The adenylate cyclase activity of [rat] Leydig cell homogenates and membrane fractions is highly dependent on guanyl nucleotides, and enzyme responses to luteinizing hormone [lutropin] or human chorionic gonadotropin are small in the absence of guanyl nucleotides. In the presence of 10 .mu.M guanosine 5''-[.beta.,.gamma.-imido]triphosphate Gpp[NH]p, both hormones consistently stimulated testicular adenylate cyclase activity by up to 200%. Leydig cell membranes bound [3H]Gpp[NH]p at 30.degree. C with high affinity (Ka = 1.5 .times. 107 M-1) and binding capacity of 60 pmol/mg of protein.
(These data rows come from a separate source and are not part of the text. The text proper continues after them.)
(* ===== verification/PackageCacheProps.v ===== *)
(** The theorems about the cache of runtime packages: imports activate complete
    packages only, at every moment and among other imports; a package is opened
    only after everything in it was verified; what the check of the file set
    lets through. *)

From Stdlib Require Import Ascii.
From stdpp Require Import gmap sorting.
From S2P Require Import Prelude RustStr Utf8 Artifact Submission Bundle Files RuntimeManifest PackageCache FilesSpec.
From S2P Require Import PackageResolve PackageCacheSpec.

Open Scope string_scope.
Open Scope Z_scope.

(** The library environment is made unless a path holds the separator, and a
    loader that splits it finds the declared directories, in order. *)
Lemma library_environment_lists_directories (package : ResolvedRuntimePackage) :
  rr_library_paths package <> [] ->
  match dynamic_library_environment package with
  | Ok env => exists value, env = {["LD_LIBRARY_PATH" := value]} /\
      split_char ":" value = path_text <$> rr_library_paths package
  | Err _ => exists path, path ∈ rr_library_paths package /\ str_contains_char ":" (path_text path) = true
  end.
Proof.
  intros Hne. unfold dynamic_library_environment, join_paths. rewrite bool_decide_eq_false_2 by done.
  destruct (existsb _ _) eqn:E; simpl.
  - apply existsb_exists in E as (text & Hin & Hc). apply list_elem_of_In, list_elem_of_fmap in Hin as (path & -> & Hin).
    by exists path.
  - eexists. split; [done|]. apply split_join; [by destruct (rr_library_paths package)|].
    apply Forall_forall. intros text Hin. apply not_true_iff_false. intros Hc. apply not_true_iff_false in E.
    apply E, existsb_exists. exists text. by rewrite <- list_elem_of_In.
Qed.

Section Theorems.
Context `{FsHost} `{Semver} (sha256 : list Z -> Sha256Digest).
Context (manifest_from_slice : list Z -> result string RuntimePackageManifest).
Context (manifest_canonical : RuntimePackageManifest -> result string (list Z)).
Context (ARCH : string) (libc_version : option string).

(** C22: An import leaves the cache sound at every moment. Whatever fails and
    whatever the source does meanwhile, and while other imports go on beside it,
    before and after each call of the import every entry of the cache is
    complete: it holds the manifest whose digest names it, exactly the files and
    directories that the manifest declares, with the contents, sizes and modes
    it declares, and everything is sealed. The import itself touches its own
    staging directory and adds one complete entry where there was none. It does
    not panic, and when it reports success the entry that it names is there. *)
Theorem imports_activate_complete_packages (cache : RuntimePackageCache) (absolute : bool) (source : FsPath) (w : World) :
  (forall bytes, wf (sha256 bytes)) -> (forall n l, fs_order n l ≡ₚ l) ->
  (forall n fs, CacheInv sha256 manifest_canonical cache fs ->
     OtherSteps sha256 manifest_canonical cache (w_sequence w) fs (fs_other n fs)) ->
  CacheInv sha256 manifest_canonical cache (w_fs w) -> w_log w = [] ->
  exists r w', cache_import sha256 manifest_from_slice manifest_canonical ARCH libc_version cache absolute source w = Some (r, w') /\
    Forall (fun step => CacheInv sha256 manifest_canonical cache step.1 /\ CacheInv sha256 manifest_canonical cache step.2 /\
                        ImportStep sha256 manifest_canonical cache (w_sequence w) step.1 step.2) (w_log w') /\
    (forall report, r = Ok report ->
       complete sha256 manifest_canonical (w_fs w') (entry_path cache (ir_digest report)) (ir_digest report)).
Proof.
  intros Hwf Hperm Hact Hinv Hlog.
  assert (run (cache_import sha256 manifest_from_slice manifest_canonical ARCH libc_version cache absolute source) (fun r w' =>
    good (Cache sha256 manifest_canonical cache (w_sequence w) Hact) w' /\
    on_ok (fun report => complete sha256 manifest_canonical (w_fs w') (entry_path cache (ir_digest report)) (ir_digest report)) r) w) as Hrun.
  { assert (good (Cache sha256 manifest_canonical cache (w_sequence w) Hact) w) as Hg by (split; [done | by rewrite Hlog]).
    unfold cache_import. apply run_bind. eapply run_mono; [by apply any_source_open|].
    intros [src|err] w1 (Hg1 & _ & _ & Hseq & Hacc); [|done]. cbn [next]. apply run_bind, run_lift.
    destruct (check_host_compatibility _ _ _) as [[]|]; [|done]. cbn [next].
    assert (wf (vm_digest (sp_validated src))) as Hd by (destruct Hacc as (_ & _ & ->); apply Hwf).
    apply run_bind. eapply run_mono; [by apply run_create_staging|].
    intros [staging|err] w2 [Hg2 Hst]; [|done]. destruct Hst as (-> & i & Ht & Hi). cbn [next].
    apply run_bind, run_on_error. eapply run_mono; [by apply (stages_fill sha256 manifest_canonical cache _ Hwf _ Hd Hact Hperm src i)|].
    intros [[]|err] w3 [Hg3 Hp].
    - destruct Hp as (T & Ht3 & Hpkg). cbn [next]. eapply run_mono.
      + apply (run_import_staged sha256 manifest_from_slice manifest_canonical ARCH libc_version cache _ _ Hd Hact Hperm w3 T);
          [done | done | by exists (sp_validated src)].
      + intros [report|err] w4 [Hg4 Hr]; [|done]. split; [done|]. simpl in *. by destruct Hr as [-> ?].
    - eapply run_mono; [by apply (owns_drop sha256 manifest_canonical cache _ _ Hd Hact)|]. by intros r w4 (? & _ & _). }
  unfold run in Hrun. destruct (cache_import _ _ _ _ _ _ _ _ _) as [[r w']|]; [|done].
  destruct Hrun as [[_ Hsteps] Hr]. exists r, w'. split_and!; [done|exact Hsteps|]. by intros report ->.
Qed.

(** ** Imports beside each other *)

(** The host as another process sees it. *)
Definition as_process (pid : Z) : FsHost :=
  Build_FsHost fs_fault fs_other fs_order fs_read fs_kept fs_unseen fs_ino fs_canonical fs_umask fs_euid pid.

Definition no_dash (s : string) : Prop := str_contains_char "-" s = false.
Lemma dash_inj a b s t : no_dash a -> no_dash b -> a +:+ String "-" s = b +:+ String "-" t -> a = b /\ s = t.
Proof.
  unfold no_dash, str_contains_char. revert b. induction a as [|c a IH]; intros [|d b] Ha Hb E; simpl in *.
  - by injection E as ->.
  - by injection E as <- _.
  - by injection E as -> _.
  - apply orb_false_iff in Ha as [_ Ha], Hb as [_ Hb]. injection E as -> E. destruct (IH b Ha Hb E) as [-> ->]. done.
Qed.
Lemma to_string_no_dash n : 0 <= n -> no_dash (to_string_z n).
Proof.
  intros Hn. unfold no_dash, to_string_z. replace (n <? 0) with false by lia.
  unfold str_contains_char. rewrite str_exists_forall. apply negb_false_iff.
  eapply str_forall_impl; [|by apply show_digits_forall]. intros c Hc. apply negb_true_iff.
  destruct (char_eqb "-" c) eqn:E; [|done]. by apply char_eqb_spec in E as <-.
Qed.
Lemma to_string_inj a b : 0 <= a <= U64_MAX -> 0 <= b <= U64_MAX -> to_string_z a = to_string_z b -> a = b.
Proof. intros Ha Hb E. apply (parse_unsigned_show U64_MAX) in Ha, Hb. rewrite E in Ha. congruence. Qed.

Lemma staging_names_differ pid sequence sequence' d d' :
  0 <= fs_pid <= U64_MAX -> 0 <= pid <= U64_MAX -> 0 <= sequence <= U64_MAX -> 0 <= sequence' <= U64_MAX ->
  (fs_pid, sequence) <> (pid, sequence') -> staging_name d sequence <> @staging_name (as_process pid) d' sequence'.
Proof.
  intros Hp Hp' Hs Hs' Hne E. apply Hne. unfold staging_name in E. simpl in E. injection E as E.
  apply dash_inj in E as [E1 E]; [|apply to_string_no_dash; lia..].
  apply dash_inj in E as [E2 _]; [|apply to_string_no_dash; lia..].
  f_equal; by apply to_string_inj.
Qed.

(** A package is complete for every process of the same user. *)
Lemma complete_as_process pid fs p d :
  complete sha256 manifest_canonical fs p d -> @complete (as_process pid) _ sha256 manifest_canonical fs p d.
Proof.
  intros (T & Ht & v & Hacc & Hd & [P1 P2 P3 P4 P5 P6]). exists T. split; [done|]. exists v. split_and!; [done..|].
  constructor; try done. intros f Hf. destruct (P5 f Hf) as (i & Hi & [F1 F2 F3 F4 F5 F6]). exists i. split; [done|].
  by constructor.
Qed.


(** ** Opening whatever stands on disk *)

(** Others that leave one entry alone. *)
Definition Watch (e : FsPath) (quiet : forall n fs r, fs_other n fs !! (e ++ r)%list = fs !! (e ++ r)%list)
    (closed_kept : forall n fs, closed fs -> closed (fs_other n fs)) : Guard.
Proof.
  refine (MkGuard _ closed (fun a b => a = b)
            (fun a b => (closed a -> closed b) /\ forall r, b !! (e ++ r)%list = a !! (e ++ r)%list) _ _ _ _ _).
  - intros n fs Hc. split; [by apply closed_kept | apply quiet].
  - intros a b Ha [Hc _]. by apply Hc.
  - done.
  - intros a b c [H1 H2] [H3 H4]. split; [auto|]. intros r. by rewrite H4.
  - done.
Defined.

(** A name below [rootfs] without separators is shown as it is. *)
Lemma shown_plain r :
  Forall (fun c => str_contains_char "\" c = false) r -> shown r = join_char "/" r.
Proof.
  intros Hr. unfold shown. assert (str_contains_char "\" (join_char "/" r) = false) as Hj.
  { unfold str_contains_char. rewrite str_exists_forall. apply negb_false_iff, join_char_forall; [done|].
    eapply Forall_impl; [exact Hr|]. intros c Hc. unfold str_contains_char in Hc. rewrite str_exists_forall in Hc.
    by apply negb_false_iff. }
  revert Hj. generalize (join_char "/" r). unfold str_contains_char. induction s as [|c s IH]; [done|].
  cbn [str_exists replace_char]. intros [Hc Hs]%orb_false_iff. rewrite (IH Hs).
  assert (char_eqb c "\" = char_eqb "\" c) as -> by apply Ascii.eqb_sym. by rewrite Hc.
Qed.

Lemma looks_open_directory (G : Guard) (S : FileSystem -> Prop) path device :
  stable G S -> looks G S (open_directory_absolute path device) (on_ok (eq path)).
Proof.
  intros Hs. unfold open_directory_absolute.
  eapply looks_step; [by apply (looks_reject _ _ _ _ (on_ok (fun _ => True)))|]. intros _ _.
  eapply looks_step; [by apply (looks_reject _ _ _ _ (on_ok (fun _ => True)))|]. intros _ _.
  eapply looks_step; [by apply (looks_open_dir _ _ Hs _ _ (fun _ => True))|]. intros _ _.
  eapply looks_step; [by apply (looks_fstat _ _ Hs _ _ (fun _ => True))|]. intros i _.
  eapply looks_step; [by apply (looks_reject _ _ _ _ (on_ok (fun _ => True)))|]. intros _ _. by apply looks_ret.
Qed.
During kinetic studies, the association rate constant was 1.7 .times. 106 M-1 min-1, and the dissociation constant was 0.038 min-1. In the presence of gonadotropin (10 pM to 10 nM), concentration-dependent increases of 40-100% in Gpp[NH]p binding were observed in Leydig cell membranes. Kinetic studies showed that gonadotropin decreased the association rate constant to 0.73 .times. 106 M-1 min-1 and the dissociation rate constant to 0.017 min-1, with no effect on the equilibrium binding constant. Thus, the increase in Gpp[NH]p binding was not due to a change in receptor affinity but was attributable to increased availability of nucleotide binding sites. The 50% effective dose for adenylate cyclase activation by gonadotropin in the presence of Gpp[NH]p was identical with that observed for gonadotropin-induced binding of the GTP analog (50 nM). Gonadotropin-induced binding of Gpp[NH]p in Leydig cell membranes may represent interaction with the guanyl nucleotide regulatory site during hormonal activation of adenylate cyclase.